(** [kbdbell] writes the table to the sound chip and does nothing else. *)
Lemma kbdbell_emits st : kbdbell st = emit_all (YM2149_writes (sound st)) st.
Proof.
  unfold kbdbell, YM2149_writes, emit_all.
  generalize (seq 0 (length (sound st))) as l.
  assert (G : forall l s, sound s = sound st ->
    fold_left (fun st0 i => emit (YM2149_write (Z.of_nat i) (sound st0 !!! i)) st0)
      l s
    = fold_left (fun s0 e => emit e s0)
        (map (fun i : nat => YM2149_write (Z.of_nat i) (sound st !!! i)) l) s).
  { induction l as [|i l IH]; intros s Hs; simpl; [reflexivity|].
    rewrite Hs. apply IH. exact Hs. }
  intros l. apply G. reflexivity.
Qed.

Lemma softc_unchanged sc :
  sc = set_sc_event_mode (sc_event_mode sc)
         (set_sc_events (set_ev_async (ev_async (sc_events sc)) (sc_events sc))
            sc).
Proof. destruct sc as [em ev]. destruct ev. reflexivity. Qed.

(** X14. Whatever the request, [kbdioctl] leaves the package being
    assembled, the command being transmitted, the events in the queue and
    their positions, the opener, the wskbd and polling fields, the modifier
    byte, the ACIA and the clock as they are: of the softc only
    [sc_event_mode] and [ev_async] can change. Only [KIOCRINGBELL] with a
    parameter block changes the sound table, and only [KIOCRINGBELL] has
    an effect outside, the table written to the sound chip. [ENOTTY] is
    the answer to an unknown request and to nothing else, [EOPNOTSUPP] the
    answer to [KIOCTRANS] with another mode than [TR_UNTRANS_EVENT] and to
    nothing else, and the mode [KIOCGTRANS] stores is one that [KIOCTRANS]
    accepts. *)
Theorem kbdioctl_changes_little {R : KbdReg} (cmd : ioctl_request)
    (st : kbd_state) (r : ioctl_result) :
  kbdioctl cmd st = Some r ->
  let st' := ioctl_state r in
  (exists em async,
     softc st' =
     set_sc_event_mode em
       (set_sc_events (set_ev_async async (sc_events (softc st))) (softc st)))
  /\ kbd_modifier st' = kbd_modifier st
  /\ KBD st' = KBD st /\ clock st' = clock st
  /\ clock_reads st' = clock_reads st
  /\ (sound st' <> sound st ->
      exists volume pitch duration,
        cmd = KIOCRINGBELL (Some (volume, pitch, duration)))
  /\ trace st' =
     trace st ++
     match cmd with KIOCRINGBELL _ => YM2149_writes (sound st') | _ => [] end
  /\ (ioctl_error r = Some ENOTTY <-> cmd = ioctl_unknown)
  /\ (ioctl_error r = Some EOPNOTSUPP <->
      exists data, cmd = KIOCTRANS data /\ data <> TR_UNTRANS_EVENT)
  /\ (forall mode, ioctl_data r = Some mode ->
      cmd = KIOCGTRANS
      /\ kbdioctl (KIOCTRANS mode) st' =
         Some {| ioctl_error := None; ioctl_state := st';
                 ioctl_data := None |}).
Proof.
  intros E st'. subst st'.
  assert (Same : forall e d,
    r = {| ioctl_error := e; ioctl_state := st; ioctl_data := d |} ->
    (exists em async,
       softc (ioctl_state r) =
       set_sc_event_mode em
         (set_sc_events (set_ev_async async (sc_events (softc st)))
            (softc st)))
    /\ kbd_modifier (ioctl_state r) = kbd_modifier st
    /\ KBD (ioctl_state r) = KBD st /\ clock (ioctl_state r) = clock st
    /\ clock_reads (ioctl_state r) = clock_reads st
    /\ (sound (ioctl_state r) <> sound st ->
        exists volume pitch duration,
          cmd = KIOCRINGBELL (Some (volume, pitch, duration)))).
  { intros e d ->. simpl. split.
    - eexists _, _. apply softc_unchanged.
    - repeat split. intros N. contradiction. }
  destruct cmd as [data| |data|kb| |data|data|data|]; simpl in E.
  - (* KIOCTRANS *)
    destruct (Z.eqb_spec data TR_UNTRANS_EVENT) as [Ed|Nd];
      injection E as <-;
      (destruct (Same _ _ eq_refl) as (S1 & S2 & S3 & S4 & S5 & S6);
       split; [exact S1|]; split; [exact S2|]; split; [exact S3|];
       split; [exact S4|]; split; [exact S5|]; split; [exact S6|]);
      simpl; rewrite app_nil_r; (split; [reflexivity|]).
    + split; [split; intros H; discriminate H|].
      split; [split|intros mode H; discriminate H].
      * intros H; discriminate H.
      * intros (d & Hd & N). injection Hd as ->. contradiction.
    + split; [split; intros H; discriminate H|].
      split; [split|intros mode H; discriminate H].
      * intros _. exists data. auto.
      * reflexivity.
  - (* KIOCGTRANS *)
    injection E as <-.
    destruct (Same _ _ eq_refl) as (S1 & S2 & S3 & S4 & S5 & S6).
    split; [exact S1|]; split; [exact S2|]; split; [exact S3|];
      split; [exact S4|]; split; [exact S5|]; split; [exact S6|].
    simpl. rewrite app_nil_r. split; [reflexivity|].
    split; [split; intros H; discriminate H|].
    split; [split; [intros H; discriminate H|]|].
    + intros (d & Hd & _). discriminate Hd.
    + intros mode H. injection H as <-. split; [reflexivity|].
      rewrite Z.eqb_refl. reflexivity.
  - (* KIOCSDIRECT *)
    injection E as <-. simpl. split.
    { exists data, (ev_async (sc_events (softc st))).
      destruct (softc st) as [em ev]. destruct ev. reflexivity. }
    rewrite app_nil_r. repeat split; try (intros H; discriminate H).
    + intros N. contradiction.
    + intros (d & Hd & _). discriminate Hd.
    + discriminate.
    + discriminate.
  - (* KIOCRINGBELL *)
    injection E as <-. cbn [ioctl_state ioctl_error ioctl_data].
    rewrite kbdbell_emits.
    set (st1 := match kb with
                | Some (volume, pitch, duration) =>
                    kbd_bell_sparms volume pitch duration st
                | None => st
                end).
    destruct (emit_all_frame (YM2149_writes (sound st1)) st1)
      as (F1 & F2 & F3 & F4 & F5 & F6 & F7).
    rewrite F1, F2, F3, F4, F5, F6, F7.
    assert (G : softc st1 = softc st /\ kbd_modifier st1 = kbd_modifier st
                /\ KBD st1 = KBD st /\ clock st1 = clock st
                /\ clock_reads st1 = clock_reads st /\ trace st1 = trace st).
    { subst st1. destruct kb as [[[v p] d]|]; repeat split. }
    destruct G as (G1 & G2 & G3 & G4 & G5 & G6).
    rewrite G1, G2, G3, G4, G5, G6.
    split; [eexists _, _; apply softc_unchanged|].
    repeat split; try (intros H; discriminate H).
    + intros N. subst st1. destruct kb as [[[v p] d]|].
      * eauto.
      * contradiction.
    + intros (d & Hd & _). discriminate Hd.
    + discriminate.
    + discriminate.
  - (* FIONBIO *)
    injection E as <-.
    destruct (Same _ _ eq_refl) as (S1 & S2 & S3 & S4 & S5 & S6).
    split; [exact S1|]; split; [exact S2|]; split; [exact S3|];
      split; [exact S4|]; split; [exact S5|]; split; [exact S6|].
    simpl. rewrite app_nil_r. split; [reflexivity|].
    split; [split; intros H; discriminate H|].
    split; [split; [intros H; discriminate H|]|intros mode H; discriminate H].
    intros (d & Hd & _). discriminate Hd.
  - (* FIOASYNC *)
    injection E as <-. simpl. split.
    { exists (sc_event_mode (softc st)), (negb (data =? 0)).
      destruct (softc st) as [em ev]. destruct ev. reflexivity. }
    rewrite app_nil_r. repeat split; try (intros H; discriminate H).
    + intros N. contradiction.
    + intros (d & Hd & _). discriminate Hd.
    + discriminate.
    + discriminate.
  - (* FIOSETOWN *)
    destruct (ev_io (sc_events (softc st))) as [p|]; [|discriminate E].
    destruct (negb _ && negb _); injection E as <-;
      (destruct (Same _ _ eq_refl) as (S1 & S2 & S3 & S4 & S5 & S6);
       split; [exact S1|]; split; [exact S2|]; split; [exact S3|];
       split; [exact S4|]; split; [exact S5|]; split; [exact S6|]);
      simpl; rewrite app_nil_r; (split; [reflexivity|]);
      (split; [split; intros H; discriminate H|]);
      (split; [split; [intros H; discriminate H|]
              |intros mode H; discriminate H]);
      intros (d & Hd & _); discriminate Hd.
  - (* TIOCSPGRP *)
    destruct (ev_io (sc_events (softc st))) as [p|]; [|discriminate E].
    destruct (negb _); injection E as <-;
      (destruct (Same _ _ eq_refl) as (S1 & S2 & S3 & S4 & S5 & S6);
       split; [exact S1|]; split; [exact S2|]; split; [exact S3|];
       split; [exact S4|]; split; [exact S5|]; split; [exact S6|]);
      simpl; rewrite app_nil_r; (split; [reflexivity|]);
      (split; [split; intros H; discriminate H|]);
      (split; [split; [intros H; discriminate H|]
              |intros mode H; discriminate H]);
      intros (d & Hd & _); discriminate Hd.
  - (* unknown *)
    injection E as <-.
    destruct (Same _ _ eq_refl) as (S1 & S2 & S3 & S4 & S5 & S6).
    split; [exact S1|]; split; [exact S2|]; split; [exact S3|];
      split; [exact S4|]; split; [exact S5|]; split; [exact S6|].
    simpl. rewrite app_nil_r. split; [reflexivity|].
    split; [split; reflexivity|].
    split; [split; [intros H; discriminate H|]|intros mode H; discriminate H].
    intros (d & Hd & _). discriminate Hd.
Qed.

Lemma kbdioctl_changes_little_witness :
  trace (kbdbell (kbd_bell_sparms 0 440 100 atari_initial))
  = YM2149_writes (sound (kbdbell (kbd_bell_sparms 0 440 100 atari_initial))).
Proof.
  destruct (kbdioctl_changes_little (R := atari_kbdreg)
              (KIOCRINGBELL (Some (0, 440, 100))) atari_initial
              {| ioctl_error := None;
                 ioctl_state := kbdbell (kbd_bell_sparms 0 440 100 atari_initial);
                 ioctl_data := None |})
    as (_ & _ & _ & _ & _ & _ & H & _).
  - reflexivity.
  - exact H.
Defined.

(** ** From open to close *)

Lemma kbdsoft_event_softc {R : KbdReg} st code :
  exists ev, softc (kbdsoft_event st code) = set_sc_events ev (softc st).
Proof.
  unfold kbdsoft_event. destruct (Z.rem _ _ =? _); simpl.
  - exists (sc_events (softc st)). destruct (softc st). reflexivity.
  - eexists. reflexivity.
Qed.

(** Outside event mode a key stroke leaves the softc alone. *)
Lemma kbdsoft_key_no_event {R : KbdReg} st code :
  sc_event_mode (softc st) = 0 -> softc (kbdsoft_key st code) = softc st.
Proof.
  intros Hem. unfold kbdsoft_key. rewrite Hem.
  match goal with
  | |- context [match ?x with Some _ => _ | None => _ end] => destruct x
  end; [reflexivity|].
  pose proof (kbd_do_modifier_softc st code) as Hm.
  destruct (0 <? NITE).
  - destruct (kbd_do_modifier st code) as [m st']. simpl in Hm.
    destruct (negb (m =? 0)); simpl; exact Hm.
  - reflexivity.
Qed.

(** X15. A reader's session. The device is closed, no package is being
    assembled, and [ev_init] gives the opener an empty, well-formed queue
    of more than one slot. Then [kbdopen] succeeds, [KIOCSDIRECT] with a
    value other than 0 succeeds, and the next key code taken from the ring
    is the one event waiting for the reader, stamped with the next reading
    of the clock, and the reader is woken up; neither wskbd nor ite sees
    the key. After [kbdclose] the event mode is off and the device has no
    opener, and the next key code goes where it went before the session:
    to the wskbd if one is attached and not polling, else (with an ite) to
    [ite_filter] unless it is a modifier key; the queue is no longer
    touched. *)
Theorem reader_session {R : KbdReg} {X : KbdExt} (Hok : KbdRegOk R)
    (st : kbd_state) (p : proc) (data c c' : Z) :
  let ev0 := ev_init (set_ev_io (Some p) (sc_events (softc st))) in
  evvar_wf ev0 -> ev_put ev0 = ev_get ev0 -> 1 < EV_QSIZE ->
  ev_io (sc_events (softc st)) = None ->
  idle st -> data <> 0 ->
  KBD_IS_KEY c = true -> KBD_IS_KEY c' = true ->
  exists st1 r,
    kbdopen p st = (kbdopen_0, st1)
    /\ kbdioctl (KIOCSDIRECT data) st1 = Some r
    /\ ioctl_error r = None
    /\ let st3 := kbdsoft_code (ioctl_state r) c in
       ev_pending (sc_events (softc st3)) =
       [{| fe_id := KBD_SCANCODE c;
           fe_value := if KBD_RELEASED c then VKEY_UP else VKEY_DOWN;
           fe_time := clock st (clock_reads st) |}]
       /\ trace st3 = trace st ++ [EV_WAKEUP]
       /\ let st4 := kbdclose st3 in
          sc_event_mode (softc st4) = 0
          /\ ev_io (sc_events (softc st4)) = None
          /\ sc_events (softc (kbdsoft_code st4 c')) = sc_events (softc st4)
          /\ (forall dev,
                0 < NWSKBD -> sc_wskbddev (softc st) = Some dev ->
                sc_pollingmode (softc st) = 0 ->
                trace (kbdsoft_code st4 c') =
                trace st3 ++
                [wskbd_input dev
                   (if KBD_RELEASED c' then WSCONS_EVENT_KEY_UP
                    else WSCONS_EVENT_KEY_DOWN) (KBD_SCANCODE c')])
          /\ (0 < NITE -> no_wskbd st ->
                trace (kbdsoft_code st4 c') =
                trace st3 ++
                (if modifier_key c' then []
                 else [ite_filter c' ITEFILT_TTY])).
Proof.
  intros ev0 Hwf Hempty HQ Hnone Hidle Hdata Hc Hc'.
  unfold kbdopen. rewrite Hnone. fold ev0.
  set (st1 := on_softc (fun sc => set_sc_events ev0 sc) st).
  exists st1, {| ioctl_error := None;
                 ioctl_state := on_softc (set_sc_event_mode data) st1;
                 ioctl_data := None |}.
  split; [reflexivity|]. split; [reflexivity|]. split; [reflexivity|].
  cbn [ioctl_state].
  set (st2 := on_softc (set_sc_event_mode data) st1).
  assert (Hidle2 : idle st2) by exact Hidle.
  assert (Hem2 : sc_event_mode (softc st2) <> 0) by exact Hdata.
  destruct (kbdsoft_code_event_mode st2 c Hidle2 Hc Hem2) as [m Em].
  assert (Hcount : ev_count ev0 = 0).
  { unfold ev_count. rewrite Hempty, Z.sub_diag. apply Z.mod_0_l. lia. }
  destruct (kbdsoft_event_appends st2 c Hwf ltac:(change (ev_count ev0 < EV_QSIZE - 1); lia))
    as (A1 & A2 & A3 & A4 & A5 & A6).
  destruct (kbdsoft_event_softc st2 c) as [ev3 Esc].
  pose proof (kbdsoft_event_frame st2 c) as (Fc & Fm & Fp).
  set (st3 := kbdsoft_code st2 c) in *.
  assert (Esc3 : softc st3 = set_sc_events ev3 (softc st2))
    by (rewrite Em; exact Esc).
  assert (Etr3 : trace st3 = trace st ++ [EV_WAKEUP])
    by (rewrite Em; exact A6).
  cbv zeta. split.
  { rewrite Esc3. cbn [sc_events set_sc_events].
    replace ev3 with (sc_events (softc (kbdsoft_event st2 c)))
      by (rewrite Esc; reflexivity).
    rewrite A4. change (sc_events (softc st2)) with ev0.
    unfold ev_pending at 1. rewrite Hcount. reflexivity. }
  split; [exact Etr3|].
  set (st4 := kbdclose st3).
  assert (Hidle4 : idle st4).
  { unfold idle, st4, kbdclose. cbn. rewrite Esc3. exact Hidle. }
  assert (Hem4 : sc_event_mode (softc st4) = 0) by reflexivity.
  assert (Hdev4 : sc_wskbddev (softc st4) = sc_wskbddev (softc st)).
  { unfold st4, kbdclose. cbn. rewrite Esc3. reflexivity. }
  assert (Hpoll4 : sc_pollingmode (softc st4) = sc_pollingmode (softc st)).
  { unfold st4, kbdclose. cbn. rewrite Esc3. reflexivity. }
  assert (Etr4 : trace st4 = trace st3) by reflexivity.
  split; [reflexivity|]. split; [reflexivity|].
  rewrite (kbdsoft_code_key st4 c' Hidle4 Hc').
  split; [|split].
  - rewrite (kbdsoft_key_no_event st4 c' Hem4). reflexivity.
  - intros dev HW Hdev Hpoll.
    rewrite (kbdsoft_key_wskbd st4 c' dev HW) by congruence.
    rewrite trace_emit, Etr4. reflexivity.
  - intros HI Hno.
    assert (Hno4 : no_wskbd st4).
    { destruct Hno as [H|H]; [left; exact H|right; congruence]. }
    destruct (kbdsoft_key_ite Hok st4 c' HI Hem4 Hno4) as [_ T].
    rewrite T, Etr4. reflexivity.
Qed.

☆ ☆ ☆ ☆

Exactly as written, please transcribe the lines from the start of the records above to the line that holds "Lemma softc_unchanged sc", both ends included.

■ Exercise solution ■
(** [kbdbell] writes the table to the sound chip and does nothing else. *)
Lemma kbdbell_emits st : kbdbell st = emit_all (YM2149_writes (sound st)) st.
Proof.
  unfold kbdbell, YM2149_writes, emit_all.
  generalize (seq 0 (length (sound st))) as l.
  assert (G : forall l s, sound s = sound st ->
    fold_left (fun st0 i => emit (YM2149_write (Z.of_nat i) (sound st0 !!! i)) st0)
      l s
    = fold_left (fun s0 e => emit e s0)
        (map (fun i : nat => YM2149_write (Z.of_nat i) (sound st !!! i)) l) s).
  { induction l as [|i l IH]; intros s Hs; simpl; [reflexivity|].
    rewrite Hs. apply IH. exact Hs. }
  intros l. apply G. reflexivity.
Qed.

Lemma softc_unchanged sc :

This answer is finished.